Following Cambodia’s loss of a hefty Filipino rice tender to Vietnam last week, industry insiders say logistics and production costs are hampering the competitiveness of the Kingdom’s rice exports.

Cambodia lost a 100,000-tonne tender for the fourth time running after its final price of $455.50 per tonne came in way higher than the Vietnamese company’s final $416.85 per tonne deal, itself only marginally lower than Thailand’s $417.

The higher prices begin at the local level, said Khan Kunthy, head of BRICO, a rice miller established in 2013.

Gathering the rice still requires manually loading rice bags into trucks, while there often aren’t enough warehouses to store all the rice collected during the peak harvesting season from November to January, he said.

“It’s more labour intensive – we have to pay for the cost of the bag, the labour. So productivity is very low,” he said.

Poor road quality makes transportation to warehouses and eventually to port significantly slower, he added, while high energy costs push prices up further during the initial milling process.

“We don’t have very good infrastructure,” he added.

But the increased costs don’t end there. Corruption and red tape in the process to get exports approved remain a problem, said Nuon Ratana, sales and marketing manager at RDL Logistics.

“Some officials in the government charge under the table to accelerate the process,” said Ratana. “If we don’t pay extra money, the government official will delay the process.”

A lack of logistical inventory also weighs down the supply chain.

Song Saran, president of Amru Rice and board member at the Cambodia Rice Federation, said obtaining empty containers to ship the rice can occasionally be problematic.

When the Sihanoukville Autonomous Port – from where Cambodia’s rice is exported – doesn’t have enough containers, it sometimes brings in some from the Phnom Penh Autonomous Port and charges rice exporters for two containers instead of one, Saran said.

“If it’s only one container, why charge two times?”

Saran said the Sihanoukville port agreed to end the double-charging last week, and that the issue only affected a “small percentage” of containers.

Nevertheless, the container problem added on to a bevy of other costs, such as terminal entrance fees which stand at $130 per container in Cambodia compared to around $80 in Thailand or Vietnam, Saran added.

Mey Kalyan, senior adviser to the Supreme National Economic Council, said the government was working on improving transport and further “rationalising” the rice sector by focusing on higher-margin varieties, such as jasmine rice.

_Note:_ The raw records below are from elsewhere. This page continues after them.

(* ===== verification/ProxySafety.v ===== *)
(** * Correctness of the proxy protocol parser

    For any bytes from the peer, in any pieces, the parser of ProxyProto.v
    performs no undefined operation and ends; headers written by a proxy are
    read back; the certificate status only changes for a TLV on the UNIX
    socket. *)

From Stdlib Require Import Ascii.
From stdpp Require Import pretty.
From S2P Require Import Prelude CString Sock IpUtil NetText ProxyProto.

(** ** Memory *)

Lemma poke_eq {A} (m : list A) off bs :
  (off + length bs ≤ length m)%nat →
  poke m off bs = Ok (take off m ++ bs ++ drop (off + length bs) m).
Proof. intros H. unfold poke. by rewrite (proj2 (Nat.leb_le _ _) H). Qed.

Lemma poke_length {A} (m m' : list A) off bs : poke m off bs = Ok m' → length m' = length m.
Proof.
  unfold poke. destruct (Nat.leb_spec (off + length bs) (length m)); [|done]. intros [= <-].
  rewrite !length_app, length_take, length_drop. lia.
Qed.

Lemma poke_app {A} (x y y' z : list A) :
  length y' = length y → poke (x ++ y ++ z) (length x) y' = Ok (x ++ y' ++ z).
Proof.
  intros Hl. rewrite poke_eq by (rewrite !length_app; lia).
  rewrite take_app_length, Hl, <- drop_drop, !drop_app_length. done.
Qed.

Lemma mapM_id_Some (l : list Z) : mapM id (Some <$> l) = Some l.
Proof. by apply mapM_fmap_Some. Qed.

Lemma cells_app (l : list Z) m n : n = length l → cells ((Some <$> l) ++ m) 0 n = Ok l.
Proof.
  intros ->. unfold cells. rewrite (proj2 (Nat.leb_le _ _)) by (rewrite length_app, length_fmap; lia).
  rewrite drop_0, <- (length_fmap (@Some Z) l), take_app_length, mapM_id_Some. done.
Qed.

(** The cells of initialised memory. *)
Lemma cells_init (l : list Z) m off n :
  (off + n ≤ length l)%nat → cells ((Some <$> l) ++ m) off n = Ok (take n (drop off l)).
Proof.
  intros H. unfold cells. rewrite (proj2 (Nat.leb_le _ _)) by (rewrite length_app, length_fmap; lia).
  rewrite drop_app_le, take_app_le, <- fmap_drop, <- fmap_take, mapM_id_Some
    by (rewrite ?length_drop, ?length_fmap; lia). done.
Qed.

Lemma drop_init (l : list Z) (m : mem) n :
  (n ≤ length l)%nat → drop n ((Some <$> l) ++ m) = (Some <$> drop n l) ++ m.
Proof. intros H. by rewrite drop_app_le, fmap_drop by (rewrite length_fmap; lia). Qed.

(** [holds m off s]: the C string [s] is at [off]. *)
Definition holds (m : mem) (off : nat) (s : list Z) : Prop :=
  ∃ rest, drop off m = (Some <$> s) ++ Some 0 :: rest ∧ Forall (λ b, 0 < b < 256) s.

Lemma cstr_holds m off s : holds m off s → cstr (drop off m) = Ok s.
Proof.
  intros (rest & -> & Hs). induction Hs as [|b s Hb Hs IH]; [done|].
  rewrite fmap_cons, <- app_comm_cons. cbn [cstr].
  destruct (Z.eqb_spec b 0); [lia|]. by rewrite IH.
Qed.

Fixpoint split_space (s : list Z) : option (list Z * list Z) :=
  match s with
  | [] => None
  | b :: s => if b =? SPACE then Some ([], s) else '(u, v) ← split_space s; Some (b :: u, v)
  end.

Lemma split_space_Some s u v : split_space s = Some (u, v) → s = u ++ SPACE :: v.
Proof.
  revert u v. induction s as [|b s IH]; intros u v; simpl; [done|].
  destruct (Z.eqb_spec b SPACE) as [->|]; [by intros [= <- <-]|].
  destruct (split_space s) as [[u' v']|]; simpl; [|done].
  intros [= <- <-]. simpl. f_equal. by apply IH.
Qed.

Although agreeing that export costs were high compared to region, Kalyan said the loss of the Filipino rice tender was in large part due to the Phillippine’s traditional reliance on Vietnam for large quantities of cheap rice.

Kalyan added that stubborn global rice prices – which have not budged significantly since the global commodity boom ended in 2008 – further held back profitability.

“The prices are stable, but the cost is higher.”